Cancer and abortions

ET staff writer
ET staff writer
01 May, 2012 1 min read

Cancer and abortions

Pregnant women diagnosed with even aggressive forms of cancer no longer have to make an agonising decision between swift treatment and abortion.
   A series of studies in medical science journal the Lancet has revealed that, after the first three months of pregnancy, chemotherapy treatment does not harm the unborn child.
    It is believed that hundreds of pregnant women are diagnosed with cancer each year, many of whom opt for an abortion or risk their own lives by refusing treatment until they deliver the child.
   However, the Lancet report, from researchers at the Institute Gustave Roussy in France, said that while one in 2,000 pregnancies is affected by cancer — a rate increasing by 2.5 per cent a year — it was not always necessary to abort or delay treatment.
   In the report, researchers Philippe Morice, Catherine Uzan, and Serge Uzan of the department of gynaecologic surgery at the Institute, said, ‘Treatment of malignancy in pregnancy is still associated with unacceptable errors.
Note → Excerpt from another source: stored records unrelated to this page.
(* ===== verification/Jh.v ===== *)
(** * JH: [xmrig/crypto/cn/c_jh.c]

    The bit-slice implementation of JH-224, 256, 384 and 512 on a
    little-endian machine with 64-bit words: row [x[i]] of the state is the
    pair of words [2 i] and [2 i + 1] of the list [x].  The reference
    ([JhSpec]) works on the 128 columns, a pair of 4-bit elements each. *)

From S2P Require Import Prelude Endian Streaming.

(** ** The code: tables *)

(** Byte strings, first byte first. *)
Definition JH224_H0 : list Z := be_bytes 128
  0x2DFEDD62F99A98ACAE7CACD619D634E7A4831005BC301216B86038C6C966149466D9899F2580706FCE9EA31B1D9B1ADC11E8325F7B366E10F994857F02FA06C11B4F1B5CD8C840B397F6A17F6E738099DCDF93A5ADEAA3D3A431E8DEC9539A6822B4A98AEC86A1E4D574AC959CE56CF015960DEAB5AB2BBF9611DCF0DD64EA6E.
Definition JH256_H0 : list Z := be_bytes 128
  0xEB98A3412C20D3EB92CDBE7B9CB245C11C93519160D4C7FA260082D67E508A03A4239E267726B945E0FB1A48D41A9477CDB5AB26026B177A56F024420FFF2FA871A396897F2E4D751D144908F77DE262277695F776248F9487D5B6574780296C5C5E272DAC8E0D6C518450C657057A0F7BE4D367702412EA89E3AB13D31CD769.
Definition JH384_H0 : list Z := be_bytes 128
  0x481E3BC6D813398A6D3B5E894ADE879B63FAEA68D480AD2E332CCB21480F826798AEC84D9082B928D455EA304111424936F555B2924847ECC7250A93BAF43CE1569B7F8A27DB454C9EFCBD496397AF0E589FC27D26AA80CD80C08B8C9DEB2EDA8A7981E8F8D5373AF43967ADDDD17A71A9B4D3BDA475D394976C3FBA9842737F.
Definition JH512_H0 : list Z := be_bytes 128
  0x6FD14B963E00AA17636A2E057A15D5438A225E8D0C97EF0BE9341259F2B3C361891DA0C1536F801E2AA9056BEA2B6D80588ECCDB2075BAA6A90F3A76BAF83BF70169E60541E34A6946B58A8E2E6FE65A1047A7D0C1843C243B6E71B12D5AC199CF57F6EC9DB1F856A706887C5716B156E3C2FCDFE68517FB545A4678CC8CDD4B.
Definition E8_bitslice_roundconstant : list (list Z) := map (be_bytes 32) [
  0x72D5DEA2DF15F8677B84150AB723155781ABD6904D5A87F64E9F4FC5C3D12B40;
  0xEA983AE05C45FA9C03C5D29966B2999A660296B4F2BB538AB556141A88DBA231;
  0x03A35A5C9A190EDB403FB20A87C144101C051980849E951D6F33EBAD5EE7CDDC;
  0x10BA139202BF6B41DC786515F7BB27D00A2C813937AA78503F1ABFD2410091D3;
  0x422D5A0DF6CC7E90DD629F9C92C097CE185CA70BC72B44ACD1DF65D663C6FC23;
  0x976E6C039EE0B81A2105457E446CECA8EEF103BB5D8E61FAFD9697B294838197;
  0x4A8E8537DB03302F2A678D2DFB9F6A958AFE7381F8B8696C8AC77246C07F4214;
  0xC5F4158FBDC75EC475446FA78F11BB8052DE75B7AEE488BC82B8001E98A6A3F4;
  0x8EF48F33A9A36315AA5F5624D5B7F989B6F1ED207C5AE0FD36CAE95A06422C36;
  0xCE2935434EFE983D533AF974739A4BA7D0F51F596F4E81860E9DAD81AFD85A9F;
  0xA7050667EE34626A8B0B28BE6EB9172747740726C680103FE0A07E6FC67E487B;
  0x0D550AA54AF8A4C091E3E79F978EF19E8676728150608DD47E9E5A41F3E5B062;
  0xFC9F1FEC4054207AE3E41A00CEF4C9844FD794F59DFA95D8552E7E1124C354A5;
  0x5BDF7228BDFE6E2878F57FE20FA5C4B205897CEFEE49D32E447E9385EB28597F;
  0x705F6937B324314A5E8628F11DD6E465C71B770451B920E774FE43E823D4878A;
  0x7D29E8A3927694F2DDCB7A099B30D9C11D1B30FB5BDC1BE0DA24494FF29C82BF;
  0xA4E7BA31B470BFFF0D324405DEF8BC483BAEFC3253BBD339459FC3C1E0298BA0;
  0xE5C905FDF7AE090F947034124290F134A271B701E344ED95E93B8E364F2F984A;
  0x88401D63A06CF61547C1444B8752AFFF7EBB4AF1E20AC6304670B6C5CC6E8CE6;
  0xA4D5A456BD4FCA00DA9D844BC83E18AE7357CE453064D1ADE8A6CE68145C2567;
  0xA3DA8CF2CB0EE11633E906589A94999A1F60B220C26F847BD1CEAC7FA0D18518;
  0x32595BA18DDD19D3509A1CC0AAA5B4469F3D6367E4046BBAF6CA19AB0B56EE7E;
  0x1FB179EAA9282174E9BDF7353B3651EE1D57AC5A7550D3763A46C2FEA37D7001;
  0xF735C1AF98A4D84278EDEC209E6B677941836315EA3ADBA8FAC33B4D32832C83;
  0xA7403B1F1C2747F35940F034B72D769AE73E4E6CD2214FFDB8FD8D39DC5759EF;
  0x8D9B0C492B49EBDA5BA2D74968F3700D7D3BAED07A8D5584F5A5E9F0E4F88E65;
  0xA0B8A2F436103B530CA8079E753EEC5A9168949256E8884F5BB05C55F8BABC4C;
  0xE3BB3B99F387947B75DAF4D6726B1C5D64AEAC28DC34B36D6C34A550B828DB71;
  0xF861E2F2108D512AE3DB643359DD75FC1CACBCF143CE3FA267BBD13C02E843B0;
  0x330A5BCA8829A1757F34194DB416535C923B94C30E794D1E797475D7B6EEAF3F;
  0xEAA8D4F7BE1A39215CF47E094C23275126A32453BA323CD244A3174A6DA6D5AD;
  0xB51D3EA6AFF2C90883593D98916B3C564CF87CA17286604D46E23ECC086EC7F6;
  0x2F9833B3B1BC765E2BD666A5EFC4E62A06F4B6E8BEC1D43674EE8215BCEF2163;
  0xFDC14E0DF453C969A77D5AC4065858267EC1141606E0FA167E90AF3D28639D3F;
  0xD2C9F2E3009BD20C5FAACE30B7D40C30742A5116F2E032980DEB30D8E3CEF89A;
  0x4BC59E7BB5F17992FF51E66E048668D39B234D57E6966731CCE6A6F3170A7505;
  0xB17681D913326CCE3C175284F805A262F42BCBB378471547FF46548223936A48;
  0x38DF58074E5E6565F2FC7C89FC86508E31702E44D00BCA86F04009A23078474E;
  0x65A0EE39D1F73883F75EE937E42C3ABD2197B2260113F86FA344EDD1EF9FDEE7;
  0x8BA0DF15762592D93C85F7F612DC42BED8A7EC7CAB27B07E538D7DDAAA3EA8DE;
  0xAA25CE93BD0269D85AF643FD1A7308F9C05FEFDA174A19A5974D66334CFD216A;
  0x35B49831DB411570EA1E0FBBEDCD549B9AD063A151974072F6759DBF91476FE2 ].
For example, the sometimes unjustified termination of pregnancies or the choice of an inadequate strategy for treatment of a tumour with the risk of compromised survival’.
   However, they added: ‘Our research can facilitate cancer treatment and provide hope for mother and child in most cases. Most mothers feel stronger and are even more motivated to undergo the cancer treatment and its side effects, since she is fighting for her child as well’.